Molecular imaging of neuroblastoma progression in TH-MYCN transgenic mice

Abstract

Purpose: TH-MYCN transgenic mice represent a valuable preclinical model of neuroblastoma. Current methods to study tumor progression in these mice are inaccurate or invasive, limiting the potential of this murine model. The aim of our study was to assess the potential of small animal positron emission tomography (SA-PET) to study neuroblastoma progression in TH-MYCN mice.

Procedure: Serial SA-PET scans using the tracer 2-deoxy-2-[(18)F]fluoro-D-glucose ((18)F-FDG) have been performed in TH-MYCN mice. Image analysis of tumor progression has been compared with ex vivo evaluation of tumor volumes and histological features.

Results: [(18)F]FDG-SA-PET allowed to detect early staged tumors in almost 100 % of TH-MYCN mice positive for disease. Image analysis of tumor evolution reflected the modifications of the tumor volume, histological features, and malignancy during disease progression. Image analysis of TH-MYCN mice undergoing chemotherapy treatment against neuroblastoma provided information on drug-induced alterations in tumor metabolic activity.

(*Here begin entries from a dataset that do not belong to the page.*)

(** ** The theorems *)

(** C20: the end of [StartVM] leaves no goroutine behind and stops the machine once: from the start of its goroutines
    no execution takes more than eight steps, whichever of response, error, deadline and exit of the machine
    comes when; a state in which nothing can go on is one in which both goroutines are gone and the function
    has returned, for a goroutine that has something to send always finds room; and wherever the function has
    returned, it has called [StopVMM] exactly once. *)
Theorem select_leaves_nothing r ctx_err m t :
  message r = Some m -> reachable r ctx_err t ->
  left_to_do t <= 8
  /\ (forall t', step r ctx_err t t' -> left_to_do t' < left_to_do t)
  /\ ((forall t', ~ step r ctx_err t t') -> all_done t)
  /\ (forall v, t_main t = Returned v -> t_stops t = 1).
Proof.
  intros Hm Hr. pose proof (threads_reachable r ctx_err m Hm t Hr) as HI. split_and!.
  - assert (Hgo : forall a b, rtc (step r ctx_err) a b -> left_to_do b <= left_to_do a)
      by (induction 1 as [|a b d Hab _ IH]; [done|]; apply step_decreases in Hab; lia).
    by apply (Hgo started).
  - apply step_decreases.
  - intros Hn. destruct (goes_on r ctx_err m Hm t HI) as [?|[t' Ht]]; [done|by destruct (Hn t')].
  - intros v E. destruct HI as [_ _ _ HS]. by rewrite E in HS.
Qed.

(** The function's return, without timings and handle. *)
Definition return_of (o : outcome (RunResult * option error)) : option returned :=
  match o with
  | Ok (result, None) => Some (RetResult (rr_Results result))
  | Ok (result, Some err) => Some (RetTimedOut err)
  | Err err => Some (RetError err)
  | Panic _ => None
  end.

(** The context with another answer at the [select]. *)
Definition at_select (runCtx : context) (c : option error) : context := fun place n => if decide (place = 1) then c else runCtx place n.

Section sequential_run.
Context {M : Type} `{VMM M} `{JSONMarshal BatchRequest} `{JSONDecoder BatchResponse}.

Lemma given_Ok {A} (f : M * world -> A * (M * world)) h : exists a h', given f h = (Ok a, h').
Proof. unfold given. destruct (f _) as [a [v w]]. eauto. Qed.
Lemma ignore_Ok {A} (m : GoM (host M) A) h : no_panic m -> exists h', ignore m h = (Ok tt, h').
Proof. intros Hn. unfold ignore, attempt, mbind, GoM_bind. specialize (Hn h). destruct (m h) as [[a|e|v] h']; [eauto..|by destruct (Hn v h')]. Qed.
Lemma no_panic_recorded {A} c (m : GoM (M * world) A) : no_panic m -> no_panic (recorded c m).
Proof. intros Hn h v h'. unfold recorded. specialize (Hn (hs_vmm h, hs_fs h)). destruct (m _) as [o [v' w']]. intros [= -> _]. by eapply Hn. Qed.

Lemma await_jobs_return fuel runCtx req path vm timings start h h1 h2 start' r m c :
  no_panic (machine_StopVMM (M := M)) -> no_panic (machine_Wait (M := M)) ->
  given time_Now h = (Ok start', h1) ->
  retryJobs fuel (runCtx 0) 0 path (batch_request (sv_Workspace req) (sv_Defaults req) (sv_Jobs req)) h1 = (Ok r, h2) ->
  message r = Some m ->
  return_of (fst (await_jobs fuel (at_select runCtx c) req path vm timings start h)) = Some (sequential m c).
Proof.
  intros Hstop Hwait E1 E2 Hm. unfold await_jobs. change (at_select runCtx c 0) with (runCtx 0). change (at_select runCtx c 1 0) with c.
  unfold mbind at 1, GoM_bind at 1. rewrite E1.
  unfold mbind at 1, GoM_bind at 1. rewrite E2.
  destruct (given_Ok time_Now h2) as (now & h3 & E3). unfold mbind at 1, GoM_bind at 1. rewrite E3.
  pose proof (no_panic_recorded CStop _ Hstop) as HS.
  destruct c as [err|]; [|destruct r as [[resp|] [err|]]; simpl in Hm; try done; injection Hm as <-].
  - unfold mbind, GoM_bind. destruct (ignore_Ok _ h3 HS) as [h4 ->]. done.
  - unfold mbind, GoM_bind. destruct (ignore_Ok _ h3 HS) as [h4 ->]. done.
  - unfold mbind at 1, GoM_bind at 1. destruct (given_Ok time_Now h3) as (t1 & h4 & ->).
    unfold mbind at 1, GoM_bind at 1. destruct (ignore_Ok _ h4 HS) as [h5 ->].
    unfold mbind at 1, GoM_bind at 1. destruct (ignore_Ok (on_vmm machine_Wait) h5 (no_panic_on_vmm _ Hwait)) as [h6 ->].
    unfold mbind at 1, GoM_bind at 1. destruct (given_Ok time_Now h6) as (t2 & h7 & ->).
    unfold mbind at 1, GoM_bind at 1. destruct (given_Ok time_Now h7) as (t3 & h8 & ->). done.
  - unfold mbind, GoM_bind. destruct (ignore_Ok _ h3 HS) as [h4 ->]. done.
Qed.
End sequential_run.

Conclusions: These data show for the first time that [(18)F]FDG-SA-PET is a useful tool to study neuroblastoma presence and progression in TH-MYCN transgenic mice.

Fig. 1

Neuroblastoma detection in TH-MYCN mice by SA-PET imaging. a, b SA-PET image (sagittal and axial view, respectively) showing a paraspinal neuroblastoma lesion in a TH-MYCN transgenic mouse. c, d Appearance of the tumor shown in a and b at autopsy and by H&E histology. In all the mice studied, a paraspinal neuroblastoma mass localized between the kidneys and H&E staining showed a sheet-like arrangement. e Percent incidence (newly detected tumors) and prevalence of neuroblastoma detected by SA-PET scan in TH-MYCN homozygous mice analyzed every 4 days (n = 39). Nd not determined.

Fig. 2

SA-PET and ex vivo analysis of tumor progression in TH-MYCN mice. Comparison between SA-PET and ex vivo analysis of tumor progression in TH-MYCN mice. SA-PET imaging (axial view), autopsy, H&E staining, and immunohistochemistry with monoclonal anti-N-Myc antibody (IHC) are shown in mice analyzed at five different stages of PET positivity. Radioactive counts in SA-PET images are expressed as SUV.

Fig. 3

SA-PET analysis of tumor metabolism in TH-MYCN mice. a Tumor volumes calculated in TH-MYCN mice sacrificed at various time points of PET positivity. Data are expressed as mean±SEM. N = 4–5 for each time point. b Recovery coefficient (RC) values derived from SA-PET acquisition of radioactive spheres of several diameters. Data were fitted using a sigmoid function. c Analysis of SUV_mean in five different PET time points reflecting different stages of positivity. Values are expressed as mean±SEM. N = 20–30 for each time point. d Analysis of SUV_max in five different PET time points reflecting different stages of positivity. Values are expressed as mean±SEM. N = 20–30 for each time point.

Fig. 4

Correlation between SUV and MYCN transgene amount. Correlation between the human MYCN cDNA level and the SUV_mean, or the SUV_max, in TH-MYCN homozygous mice analyzed at different stages of PET positivity. Spearman r values and linear regression slope are shown on the graphs.

Fig. 5

SA-PET analysis of tumor regression after chemotherapy treatment in TH-MYCN mice. a SA-PET images (axial view) of three TH-MYCN mice treated with a chemotherapy cocktail against neuroblastoma. Chemotherapy treatment started after the fifth PET positive scan in mouse 1 (top), after the third PET positive scan in mouse 2 (middle), and after the first PET positive scan in mouse 3 (bottom). SA-PET scanning has been repeated in these mice after 6, 12, and 18 days from the starting of chemotherapy. Radioactive counts are expressed as SUV. b Control TH-MYCN mouse analyzed by SA-PET images after 6, 12, and 18 days from the first PET positive scan. Radioactive counts are expressed as SUV.